L’hommage à un grand chanteur d’autrefois est devenu un genre discographique à part entière, auquel le répertoire français semblait avoir jusqu’ici échappé. Avec ces Arias for Marie Fel, voilà que les artistes de l’Académie royale de musique se révèlent susceptibles du même traitement que les castrats italiens ou les divas du bel canto.

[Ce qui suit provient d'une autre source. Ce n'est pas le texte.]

(* ===== verification/Scheduler.v ===== *)
(** The scheduler ([src/scheduler.c]) and the life of threads
    ([src/thread.c], [src/arch/x86/thread.c]).

    Runnable threads are in a tree ordered by virtual runtime and sleeping
    ones in a tree ordered by the time to wake them; both are the trees of
    [AATree], whose keys are read from the threads at the time of comparison.
    The clock is the sequence of values its successive readings return.  A
    lock that is held is a fault for who spins on it, since on one processor
    the holder never runs again; the same holds for an assertion-like use of
    memory that is no thread. *)
From stdpp Require Import sorting.
From S2P Require Export Kernel.

Section scheduler.
Context {A : Type} `{!Allocator A} `{!Pages A}.
(** the processor, the number of processors, whether the APIC is enabled, and
    the readings of [timer_get_timestamp_ns] *)
Context (cpu : nat) (num_cpus : Z) (apic_is_enabled : bool) (clock : nat -> Z).

Abbreviation KST := (ST (kernel A)).
Abbreviation KR := (RST (kernel A)).

Definition read_clock : KST Z := fun k =>
  Some (clock (k_reads k), set_k_reads (S (k_reads k)) k).

Definition sched_current_thread : KST Z := fun k =>
  match k_current k !! cpu with Some t => Some (t, k) | None => None end.
Definition set_current_thread (t : Z) : KST unit :=
  modify (fun k => set_k_current (<[cpu := t]> (k_current k)) k).
Definition idle_thread_of : KST Z := fun k =>
  match k_idle k !! cpu with Some t => Some (t, k) | None => None end.
(** [None]: the thread is queued and has to yield *)
Definition message_poll (queue msg flags cur : Z) : KST (option bool) :=
  _ ← async_lock queue;
  node ← message_queue_async_remove queue;
  if negb (node =? NULL) then
    n ← msg_node_get node;
    _ ← buf_put msg (mn_message n);
    _ ← message_node_free node;
    _ ← async_unlock queue;
    mret (Some true)
  else if flag_set flags MESSAGE_ASYNC_BLOCK then
    _ ← thread_update cur (set_th_state SCHED_STATE_WAITING_ASYNC);
    _ ← async_update queue (fun q => set_ma_recievers (ma_recievers q ++ [cur]) q);
    _ ← async_unlock queue;
    mret None
  else
    _ ← async_unlock queue;
    mret (Some false).

Fixpoint message_recieve_async_loop (fuel : nat) (queue msg flags cur : Z) : KR bool :=
  match fuel with
  | O => rfault
  | S fuel =>
      r ← lift (message_poll queue msg flags cur);
      match (r : option bool) with
      | Some b => mret b
      | None =>
          _ ← sched_thread_yield;
          message_recieve_async_loop fuel queue msg flags cur
      end
  end.
Definition message_recieve_async (fuel : nat) (queue msg flags : Z) : KR bool :=
  cur ← lift sched_current_thread;
  message_recieve_async_loop fuel queue msg flags cur.

(** ** Page faults and interrupts *)

(** a fault before there are threads halts the machine *)
Definition page_fault_message (address ip perms : Z) : KR unit :=
  cur ← lift sched_current_thread;
  if cur =? NULL then rfault
  else
    _ ← lift (thread_update cur (SET_FLAG THREAD_FLAG_FAULTED));
    t ← lift (thread_get cur);
    _ ← rwhen (negb (th_pager t =? NULL))
          (message_send (th_pager t) (Local (msg_init MESSAGE_TYPE_PAGE_FAULT [address; ip; perms])));
    _ ← lift (sched_thread_stop cur);
    sched_thread_yield.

Carolyn Sampson est loin d’être une inconnue des amateurs de musique baroque : cette défricheuse infatigable nous a récemment révélé les partitions de Thomas-Louis Bourgeois, et elle avait déjà enregistré en 2003 un disque Rameau, intitulé « Règne amour », avec l’ensemble britannique Ex Cathedra. Cette artiste américaine peut se prévaloir d’une articulation admirable du français, indispensable pour interpréter des œuvres composées à l’époque où les chanteurs étaient appelés « acteurs » : pour chanter Rameau ou Mondonville, il faut savoir aussi et surtout dire un texte qui, même s’il n’est pas né sous la plume de nos plus grands auteurs, n’en est pas moins ce qui guide la musique. Dans un morceau aussi célèbre que le « Tristes apprêts » de Castor et Pollux, on goûte ainsi des qualités purement vocales mais mises au service d’un moment d’émotion intense : le récitatif qui précède est également enregistré, ce qui est extrêmement judicieux, et la reprise de la première partie est très finement ornée. Le timbre en soi n’a peut-être rien d’exceptionnel, mais la voix est agile et sait donner un sens à ce qu’elle chante. Elle s’offre même le luxe d’interpréter un morceau en occitan, tiré de Daphnis et Alcimadure, « pastorale languedocienne » de Mondonville. Belle découverte avec le morceau qui ouvre le disque, extrait du prologue de la Philomèle (1705) de Louis de La Coste, auteur d’une demi-douzaine de tragédies lyriques entre 1697 et 1732 ; tout au plus aimerait-on parfois une diction un rien plus mordante, surtout de la part du chœur, dont on salue malgré tout la grande qualité du français.
L’ensemble Ex Cathedra a de jolies couleurs, mais la direction de son fondateur et chef Jeffrey Skidmore semble parfois manquer un peu de vigueur, à moins que nos baroqueux français ne nous aient déformé les oreilles, en nous habituant à des battues enfiévrées. Dans le répertoire religieux, pourtant, la nécessité d’une pulsation frénétique ne se fait pas du tout sentir, avantageusement remplacée par la ferveur du chœur. En effet, l’une des originalités de ce disque est de rapprocher profane et sacré, d’enchaîner les danses aux prières ; les deux catégories sont réunies par leur indéniable exigence de virtuosité, les œuvres d’Eglise ne le cédant en rien dans ce domaine à celles qui étaient destinées à la scène (voir par exemple le « Regna terrae » de Lalande). Et dans certains extraits d’œuvres dramatiques, on s’accommode fort bien d’une approche plus douce : les bergerettes ne demandent pas qu’on fouette l’orchestre. Le tambourin inclus dans La Lyre enchantée a ainsi toute l’énergie nécessaire, sans qu’il soit nécessaire de doubler le tempo comme le feraient certains chefs.
On est heureux d’entendre aussi sur ce disque un Jean-Jacques Rousseau un peu moins naïf que dans Le Devin du village (dans lequel Marie Fel avait créé le rôle de Colette) : son Salve regina de la même année, très nettement sous influence italienne, évoque de loin Pergolèse, sans voler tout à fait aux mêmes hauteurs. Les œuvres de Joseph-Hector Fiocco n’encombrent pas non plus les disques, et on le regrette en découvrant un passage de son Laudate pueri.